____ Data for the task

Lemma varint_buffer_shape k : forall v,
  0 < v < 2 ^ (7 * Z.of_nat k) ->
  exists c b, varint_buffer k v = c ++ [b + 128] /\ continuation c /\
    0 < b < 128 /\ (length c < k)%nat /\ varint_value (c ++ [b]) = v.
Proof.
  induction k as [|k IH]; intros v Hv; [change (2 ^ (7 * Z.of_nat 0)) with 1 in Hv; lia|].
  rewrite pow7_succ in Hv. cbn [varint_buffer]. bool_false (v =? 0).
  rewrite lor_land_80, (shiftr_div v 7) by lia. change (2 ^ 7) with 128.
  pose proof (Z.mod_pos_bound v 128 ltac:(lia)).
  pose proof (Z.div_mod v 128 ltac:(lia)).
  destruct (Z.eq_dec (v / 128) 0) as [E|E].
  - exists [], v. assert (v mod 128 = v) by lia. cbn [app varint_value length].
    rewrite E. replace (varint_buffer k 0) with (@nil Z) by (by destruct k).
    repeat split; [by f_equal; lia|constructor|lia..].
  - destruct (IH (v / 128)) as (c & b & -> & Hc & Hb & Hl & Hval);
      [split; [apply Z.le_neq; split; [apply Z.div_pos|]|apply Z.div_lt_upper_bound]; lia|].
    exists (v mod 128 + 128 :: c), b. cbn [app varint_value length].
    rewrite Hval. repeat split; [constructor; [lia|done]|lia..|].
    replace ((v mod 128 + 128) mod 128) with (v mod 128); [lia|].
    rewrite <- Z.add_mod_idemp_r by lia. rewrite Z.mod_same, Z.add_0_r by lia.
    by rewrite Z.mod_mod by lia.
Qed.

________

◆ Task to complete
Would you please repeat the entire listing, line for line?

◆ Exercise answer
Lemma varint_buffer_shape k : forall v,
  0 < v < 2 ^ (7 * Z.of_nat k) ->
  exists c b, varint_buffer k v = c ++ [b + 128] /\ continuation c /\
    0 < b < 128 /\ (length c < k)%nat /\ varint_value (c ++ [b]) = v.
Proof.
  induction k as [|k IH]; intros v Hv; [change (2 ^ (7 * Z.of_nat 0)) with 1 in Hv; lia|].
  rewrite pow7_succ in Hv. cbn [varint_buffer]. bool_false (v =? 0).
  rewrite lor_land_80, (shiftr_div v 7) by lia. change (2 ^ 7) with 128.
  pose proof (Z.mod_pos_bound v 128 ltac:(lia)).
  pose proof (Z.div_mod v 128 ltac:(lia)).
  destruct (Z.eq_dec (v / 128) 0) as [E|E].
  - exists [], v. assert (v mod 128 = v) by lia. cbn [app varint_value length].
    rewrite E. replace (varint_buffer k 0) with (@nil Z) by (by destruct k).
    repeat split; [by f_equal; lia|constructor|lia..].
  - destruct (IH (v / 128)) as (c & b & -> & Hc & Hb & Hl & Hval);
      [split; [apply Z.le_neq; split; [apply Z.div_pos|]|apply Z.div_lt_upper_bound]; lia|].
    exists (v mod 128 + 128 :: c), b. cbn [app varint_value length].
    rewrite Hval. repeat split; [constructor; [lia|done]|lia..|].
    replace ((v mod 128 + 128) mod 128) with (v mod 128); [lia|].
    rewrite <- Z.add_mod_idemp_r by lia. rewrite Z.mod_same, Z.add_0_r by lia.
    by rewrite Z.mod_mod by lia.
Qed.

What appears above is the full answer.